Stored items:

(** X11: What a returned metadata object copies from the asset: the royalty, the
    creators, the mutable flag, the URI, the JSON metadata, the edition
    nonce and the compression block are the asset's own; name and symbol
    are those of the JSON metadata, and the empty string where the metadata
    or the field is absent; the token standard is NonFungible and the
    collection details, uses and programmable config are null. *)
Theorem metadata_copies_asset (input : ReadApi.Asset)
  (m : Metadata.t PublicKey PdaData) :
  toMetadata' input = Normal m ->
  Metadata.sellerFeeBasisPoints m = ReadApi.basis_points (ReadApi.royalty input)
  /\ Metadata.primarySaleHappened m
     = ReadApi.primary_sale_happened (ReadApi.royalty input)
  /\ Metadata.creators m = ReadApi.creators input
  /\ Metadata.isMutable m = ReadApi.mutable input
  /\ Metadata.uri m = ReadApi.json_uri (ReadApi.content input)
  /\ Metadata.json m = ReadApi.metadata (ReadApi.content input)
  /\ Metadata.editionNonce m = ReadApi.edition_nonce (ReadApi.supply input)
  /\ Metadata.compression m = ReadApi.compression input
  /\ Metadata.name m
     = match ReadApi.metadata (ReadApi.content input) with
       | Some json => match ReadApi.name json with Some s => s | None => "" end
       | None => ""
       end
  /\ Metadata.symbol m
     = match ReadApi.metadata (ReadApi.content input) with
       | Some json => match ReadApi.symbol json with Some s => s | None => "" end
       | None => ""
       end
  /\ Metadata.tokenStandard m = NonFungible
  /\ Metadata.jsonLoaded m = true
  /\ Metadata.collectionDetails m = None
  /\ Metadata.uses m = None
  /\ Metadata.programmableConfig m = None.
Proof.
  unfold toMetadataFromReadApiAsset.
  destruct (match ReadApi.authorities input with
            | Some authorities => List.find has_full_scope authorities
            | None => None
            end) as [authority | ]; [ | discriminate ].
  destruct (new_PublicKey (ReadApi.tree _)); [ | discriminate ]. cbn [cbind].
  destruct (new_BN _); [ | discriminate ]. cbn [cbind].
  destruct (BN_toArray_le _ _); [ | discriminate ]. cbn [cbind].
  destruct (Pda_find _ _); [ | discriminate ]. cbn [cbind].
  destruct (new_PublicKey (ReadApi.id input)); [ | discriminate ]. cbn [cbind].
  destruct (new_PublicKey (ReadApi.address authority)); [ | discriminate ].
  cbn [cbind].
  destruct (match List.find is_collection (ReadApi.grouping input) with
            | Some collection => _
            | None => _
            end); [ | discriminate ].
  cbn [cbind]. intros [= <-]. cbn.
  destruct (ReadApi.metadata (ReadApi.content input)) as [json | ]; cbn.
  - destruct (ReadApi.name json), (ReadApi.symbol json); cbn; repeat split.
  - repeat split.
Qed.

End MoreTransformerFacts.

Lemma views_share_mint_address_witness :
  exists mint edition,
    toMintFromReadApiAsset Fixture.new_PublicKey
      (Fixture.asset Fixture.in_collection) = Normal mint
    /\ toNftEditionFromReadApiAsset Fixture.new_PublicKey
         (Fixture.asset Fixture.in_collection) = Normal edition
    /\ Mint.address mint = "Addr1"
    /\ NftEdition.address edition = "Addr1".
Proof.
  destruct (fixture_metadata) as (m & Hm & _).
  destruct (views_share_mint_address
              Fixture.new_PublicKey Fixture.toBuffer
              Fixture.BUBBLEGUM_PROGRAM_ID Fixture.Pda_find Fixture.data
              (Fixture.asset Fixture.in_collection) m Hm)
    as ((mint & Hmint & Ha) & Hedition & _).
  destruct Hedition as (edition & Hedition & He & _); [ cbn; lia | cbn; lia | ].
  exists mint, edition. repeat split; try assumption.
  - rewrite Ha. vm_compute in Hm. injection Hm as <-. reflexivity.
  - rewrite He. vm_compute in Hm. injection Hm as <-. reflexivity.
Defined.
Lemma observe_writeData st1 st2 data :
  observe st1 = observe st2 ->
  observe (writeData st1 data) = observe (writeData st2 data).
Proof.
  unfold observe, writeData. intros H. inversion H as [[Hc Ho Ht Hs]].
  rewrite Hc. destruct (nonAllowedTagCountInStack st2 =? 0); simpl; congruence.
Qed.

Lemma observe_handle world st1 st2 tok :
  observe st1 = observe st2 ->
  result_map observe (handle world st1 tok) = result_map observe (handle world st2 tok).
Proof.
  intros H.
  assert (Hsaved : saved st1 = saved st2) by (unfold observe in H; congruence).
  destruct tok as [tag attrs|tag|data]; simpl.
  - rewrite !handle_starttag_exact, Hsaved.
    destruct (start_error _ tag attrs); [reflexivity|]. simpl. f_equal.
    assert (Hpush : observe (push_tag st1 tag) = observe (push_tag st2 tag)).
    { unfold observe, push_tag in *. inversion H as [[Hc Ho Ht Hs]].
      destruct (mem tag _voidElements); simpl; [congruence|].
      destruct (mem tag _allowedTags); congruence. }
    destruct (mem tag _ignoredTags); [exact Hpush|].
    apply observe_writeData. unfold observe, notify in *. simpl.
    inversion Hpush. congruence.
  - f_equal. unfold handle_endtag.
    destruct (mem tag _voidElements); [exact H|].
    destruct (pop_until tag (tagStack st1) (parseError st1)) as [stack1 err1].
    destruct (pop_until tag (tagStack st2) (parseError st2)) as [stack2 err2].
    unfold observe in H. inversion H as [[Hc Ho Ht Hs]].
    destruct (mem tag _allowedTags).
    + destruct (mem tag _ignoredTags).
      * unfold observe; simpl; congruence.
      * apply observe_writeData. unfold observe; simpl; congruence.
    + unfold observe; simpl; congruence.
  - f_equal. unfold handle_data. now apply observe_writeData.
Qed.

● Task details:
Return, in full, every line of these entries that holds "Lemma".

● Solution to the problem:
Lemma views_share_mint_address_witness :
Lemma observe_writeData st1 st2 data :
Lemma observe_handle world st1 st2 tok :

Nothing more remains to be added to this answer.